◆ **Data to process**:
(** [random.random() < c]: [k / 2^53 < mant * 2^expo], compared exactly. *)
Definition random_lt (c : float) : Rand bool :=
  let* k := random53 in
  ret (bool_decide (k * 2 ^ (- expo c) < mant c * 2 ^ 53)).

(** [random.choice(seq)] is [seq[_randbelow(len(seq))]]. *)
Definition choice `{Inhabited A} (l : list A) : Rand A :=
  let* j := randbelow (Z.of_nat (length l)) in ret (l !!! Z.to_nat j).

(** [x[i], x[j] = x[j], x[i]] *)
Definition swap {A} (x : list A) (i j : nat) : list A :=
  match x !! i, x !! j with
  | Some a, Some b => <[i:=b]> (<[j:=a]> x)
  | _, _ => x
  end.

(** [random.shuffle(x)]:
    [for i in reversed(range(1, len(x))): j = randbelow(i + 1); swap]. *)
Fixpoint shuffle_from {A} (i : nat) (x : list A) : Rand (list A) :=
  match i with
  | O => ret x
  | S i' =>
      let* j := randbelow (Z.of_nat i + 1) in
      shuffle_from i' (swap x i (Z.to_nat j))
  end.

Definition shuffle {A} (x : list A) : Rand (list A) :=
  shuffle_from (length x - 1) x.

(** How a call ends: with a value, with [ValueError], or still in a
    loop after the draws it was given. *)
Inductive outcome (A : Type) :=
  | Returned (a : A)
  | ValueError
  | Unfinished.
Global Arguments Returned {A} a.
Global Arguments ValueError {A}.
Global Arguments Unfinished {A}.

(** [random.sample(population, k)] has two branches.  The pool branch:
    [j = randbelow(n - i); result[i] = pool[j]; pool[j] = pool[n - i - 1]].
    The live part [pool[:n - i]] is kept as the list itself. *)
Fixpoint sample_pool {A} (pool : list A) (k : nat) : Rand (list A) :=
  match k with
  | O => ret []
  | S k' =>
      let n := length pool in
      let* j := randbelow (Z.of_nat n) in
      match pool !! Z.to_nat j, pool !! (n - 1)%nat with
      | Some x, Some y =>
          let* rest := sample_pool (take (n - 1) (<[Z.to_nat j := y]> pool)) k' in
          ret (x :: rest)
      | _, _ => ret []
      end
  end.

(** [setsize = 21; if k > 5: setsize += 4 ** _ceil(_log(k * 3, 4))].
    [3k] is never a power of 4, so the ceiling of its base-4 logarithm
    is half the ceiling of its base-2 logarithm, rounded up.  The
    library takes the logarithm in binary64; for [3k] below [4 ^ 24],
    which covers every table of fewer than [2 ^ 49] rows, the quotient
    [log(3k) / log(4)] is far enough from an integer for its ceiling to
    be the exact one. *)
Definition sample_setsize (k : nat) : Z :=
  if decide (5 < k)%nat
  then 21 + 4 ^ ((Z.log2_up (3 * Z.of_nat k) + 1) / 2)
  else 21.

---

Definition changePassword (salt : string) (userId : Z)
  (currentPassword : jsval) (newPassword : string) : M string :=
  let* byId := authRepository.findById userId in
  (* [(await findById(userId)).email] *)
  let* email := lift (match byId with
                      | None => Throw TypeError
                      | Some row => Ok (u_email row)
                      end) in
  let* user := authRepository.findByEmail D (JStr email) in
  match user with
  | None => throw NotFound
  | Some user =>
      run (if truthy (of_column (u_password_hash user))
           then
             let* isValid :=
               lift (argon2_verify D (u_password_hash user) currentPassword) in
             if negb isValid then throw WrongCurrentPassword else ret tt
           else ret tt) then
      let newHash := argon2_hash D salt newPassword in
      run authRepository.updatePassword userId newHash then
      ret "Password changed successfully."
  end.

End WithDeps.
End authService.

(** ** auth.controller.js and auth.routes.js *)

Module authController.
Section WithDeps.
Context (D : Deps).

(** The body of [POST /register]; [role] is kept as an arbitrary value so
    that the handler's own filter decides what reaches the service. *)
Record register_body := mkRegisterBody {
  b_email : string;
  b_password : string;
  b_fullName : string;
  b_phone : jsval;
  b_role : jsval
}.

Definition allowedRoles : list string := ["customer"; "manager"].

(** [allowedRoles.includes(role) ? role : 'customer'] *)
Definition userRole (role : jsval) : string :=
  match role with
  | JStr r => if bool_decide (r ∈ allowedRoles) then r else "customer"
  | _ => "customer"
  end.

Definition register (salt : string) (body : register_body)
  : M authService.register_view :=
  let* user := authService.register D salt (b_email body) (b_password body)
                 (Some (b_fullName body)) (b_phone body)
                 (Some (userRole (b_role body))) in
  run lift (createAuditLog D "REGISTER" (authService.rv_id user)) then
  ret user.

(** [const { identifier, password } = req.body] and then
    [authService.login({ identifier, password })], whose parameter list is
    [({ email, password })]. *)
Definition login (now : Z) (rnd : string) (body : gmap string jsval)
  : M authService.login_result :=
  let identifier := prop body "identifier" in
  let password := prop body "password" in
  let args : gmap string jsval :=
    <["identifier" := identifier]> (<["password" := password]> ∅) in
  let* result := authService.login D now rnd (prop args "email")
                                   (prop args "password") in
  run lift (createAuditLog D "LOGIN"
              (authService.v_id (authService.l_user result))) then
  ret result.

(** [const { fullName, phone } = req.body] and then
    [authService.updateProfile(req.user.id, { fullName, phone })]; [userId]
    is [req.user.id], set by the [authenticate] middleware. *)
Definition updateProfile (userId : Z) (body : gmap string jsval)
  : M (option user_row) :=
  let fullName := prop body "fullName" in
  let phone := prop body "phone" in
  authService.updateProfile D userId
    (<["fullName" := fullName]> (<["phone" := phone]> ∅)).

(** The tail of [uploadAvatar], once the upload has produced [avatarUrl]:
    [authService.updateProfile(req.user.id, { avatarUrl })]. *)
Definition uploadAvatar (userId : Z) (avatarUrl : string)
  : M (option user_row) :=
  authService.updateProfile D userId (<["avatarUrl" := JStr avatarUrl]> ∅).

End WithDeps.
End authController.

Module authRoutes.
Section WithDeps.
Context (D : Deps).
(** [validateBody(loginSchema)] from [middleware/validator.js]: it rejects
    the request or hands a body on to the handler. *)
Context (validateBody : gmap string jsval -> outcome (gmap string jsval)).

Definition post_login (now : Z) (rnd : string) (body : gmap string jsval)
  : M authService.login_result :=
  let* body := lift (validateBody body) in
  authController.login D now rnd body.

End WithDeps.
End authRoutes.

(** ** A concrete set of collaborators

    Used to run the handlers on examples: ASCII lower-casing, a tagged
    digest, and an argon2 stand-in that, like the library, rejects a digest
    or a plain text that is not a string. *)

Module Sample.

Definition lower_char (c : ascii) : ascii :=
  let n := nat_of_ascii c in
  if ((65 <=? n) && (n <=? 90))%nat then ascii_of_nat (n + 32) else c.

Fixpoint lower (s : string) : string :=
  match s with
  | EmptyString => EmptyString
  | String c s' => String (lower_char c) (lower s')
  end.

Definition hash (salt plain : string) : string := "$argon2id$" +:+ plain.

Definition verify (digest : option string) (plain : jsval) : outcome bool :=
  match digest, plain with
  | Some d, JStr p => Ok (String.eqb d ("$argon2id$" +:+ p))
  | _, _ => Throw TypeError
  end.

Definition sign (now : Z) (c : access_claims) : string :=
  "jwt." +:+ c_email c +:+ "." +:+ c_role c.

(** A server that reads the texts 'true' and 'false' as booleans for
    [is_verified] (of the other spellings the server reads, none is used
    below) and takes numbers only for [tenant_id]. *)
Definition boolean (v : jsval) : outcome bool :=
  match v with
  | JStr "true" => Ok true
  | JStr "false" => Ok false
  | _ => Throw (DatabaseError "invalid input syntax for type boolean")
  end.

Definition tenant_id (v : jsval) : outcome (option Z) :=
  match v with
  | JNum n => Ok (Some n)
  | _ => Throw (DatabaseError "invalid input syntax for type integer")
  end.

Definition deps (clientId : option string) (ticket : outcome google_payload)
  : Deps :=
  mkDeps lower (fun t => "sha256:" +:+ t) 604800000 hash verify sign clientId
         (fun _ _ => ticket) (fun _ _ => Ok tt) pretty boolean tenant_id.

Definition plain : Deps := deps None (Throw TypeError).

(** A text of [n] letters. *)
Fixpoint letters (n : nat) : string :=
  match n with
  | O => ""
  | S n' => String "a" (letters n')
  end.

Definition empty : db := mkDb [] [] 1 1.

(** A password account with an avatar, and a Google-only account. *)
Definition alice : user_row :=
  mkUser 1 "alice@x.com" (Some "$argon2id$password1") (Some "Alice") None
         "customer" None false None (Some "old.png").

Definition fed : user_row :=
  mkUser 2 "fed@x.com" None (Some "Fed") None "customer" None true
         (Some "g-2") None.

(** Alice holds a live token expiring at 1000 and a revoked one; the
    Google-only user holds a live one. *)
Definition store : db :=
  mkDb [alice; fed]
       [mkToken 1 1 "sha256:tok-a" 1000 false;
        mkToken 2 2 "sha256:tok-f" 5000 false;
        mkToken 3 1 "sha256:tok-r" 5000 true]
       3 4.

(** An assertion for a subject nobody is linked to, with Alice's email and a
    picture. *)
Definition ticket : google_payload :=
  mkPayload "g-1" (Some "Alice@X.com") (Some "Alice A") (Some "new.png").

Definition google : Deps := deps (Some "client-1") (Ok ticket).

◆ **What is being asked**: Please, from the material above, copy only the lines from the line with "(** [random.random() <" up to and including the line with "(** [random.choice(seq)] is", exactly as written.

◆ **Solution below**:
(** [random.random() < c]: [k / 2^53 < mant * 2^expo], compared exactly. *)
Definition random_lt (c : float) : Rand bool :=
  let* k := random53 in
  ret (bool_decide (k * 2 ^ (- expo c) < mant c * 2 ^ 53)).

(** [random.choice(seq)] is [seq[_randbelow(len(seq))]]. *)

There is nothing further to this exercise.